XHHW-FM/XEHW-AM
- Mazatlán, Sinaloa; Mexico;
- Frequencies: 102.7 FM 600 AM
- Branding: La Mejor

Programming
- Format: Grupera
- Affiliations: MVS Radio

Ownership
- Owner: Radiosistema del Noroeste; (Manuel Francisco Pérez Muñoz);

History
- First air date: April 5, 1957 (concession)
- Former frequencies: 1440 kHz, 600 kHz, 101.9 MHz

Technical information
- Licensing authority: CRT
- Class: B
- Power: 800 watts Day
- ERP: 50,000 kW
- HAAT: 136.1 m (447 ft)
- Transmitter coordinates: 23°03′37.1″N 106°13′08.6″W﻿ / ﻿23.060306°N 106.219056°W

Links
- Webcast: Listen live (via TuneIn)
- Website: lamejor.com.mx/plaza/mazatlan

= XHHW-FM =

Radio station in Mazatlán, Sinaloa

XHHW-FM/XEHW-AM is a radio station combo on 102.7 FM and 600 AM in Mazatlán, Sinaloa. It is owned by Radiosistema del Noroeste and carries the La Mejor grupera format from MVS Radio.

==History==
XEHW-AM 1440 in Rosario, Sinaloa, received its concession on April 5, 1957. The 250-watt station was owned by Luis Pandoja Parra. In the 1990s, XEHW moved its primary transmitter to Chametla and raised power to 5 kW day and 1 kW night.

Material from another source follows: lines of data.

(** The next visible project is the first one after the current project, going
    round, that is not hidden; there is none only when every project is hidden. *)
Theorem next_visible_spec {T} `{!HubProject T} (projects : list T) hidden current :
  let start := match findIndex (fun p => bool_decide (project_id p = current)) projects with
               | Some i => S i | None => 0%nat end in
  match findNextVisibleProject projects hidden current with
  | Some p => p ∈ projects /\ project_id p ∉ hidden /\
      exists k, (k < length projects)%nat /\ projects !! Nat.modulo (start + k) (length projects) = Some p /\
        forall j q, (j < k)%nat -> projects !! Nat.modulo (start + j) (length projects) = Some q -> project_id q ∈ hidden
  | None => forall p, p ∈ projects -> project_id p ∈ hidden
  end.
Proof.
  intros start. unfold findNextVisibleProject. fold start.
  destruct (bfilter _ projects) as [|v vs] eqn:E.
  - intros p Hp. destruct (decide (project_id p ∈ hidden)) as [|Hn]; [done|]. exfalso.
    assert (p ∈ @nil T) as Hin by (rewrite <- E; apply elem_of_bfilter; split; [done|by apply negb_true_iff, bool_decide_eq_false]).
    by apply elem_of_nil in Hin.
  - pose proof (nextVisibleFrom_spec projects hidden start 0 (length projects)) as H.
    destruct (nextVisibleFrom _ _ _ _ _) as [p|].
    + destruct H as (k & Hk & H1 & H2 & H3). split_and!; [by eapply list_elem_of_lookup_2|done|].
      exists k. split_and!; [lia|done|]. intros j q Hj. apply H3. lia.
    + intros p [i Hi]%list_elem_of_lookup. pose proof (lookup_lt_Some _ _ _ Hi) as Hlt.
      set (n := length projects) in *. set (j := Nat.modulo (i + (n - Nat.modulo start n)) n).
      assert (j < n)%nat by (apply Nat.mod_upper_bound; lia).
      apply (H j); [lia|]. rewrite <- Hi. f_equal. unfold j.
      rewrite Nat.Div0.add_mod_idemp_r. rewrite <- Nat.Div0.add_mod_idemp_l.
      pose proof (Nat.mod_upper_bound start n ltac:(lia)).
      replace (start mod n + (i + (n - start mod n)))%nat with (i + 1 * n)%nat by lia.
      rewrite Nat.Div0.mod_add. by apply Nat.mod_small.
Qed.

In 2011, XEHW was authorized to move to FM as XHHW-FM 101.9. In 2013, XHHW was authorized to move to 102.7 FM from a transmitter in Rosario and raise its effective radiated power from 25,000 to 50,000 watts—higher than almost all other AM-FM migrants, as migrating stations were initially only allowed 25 kW ERP. The AM station moved at the same time and decreased its nighttime power to 800 watts.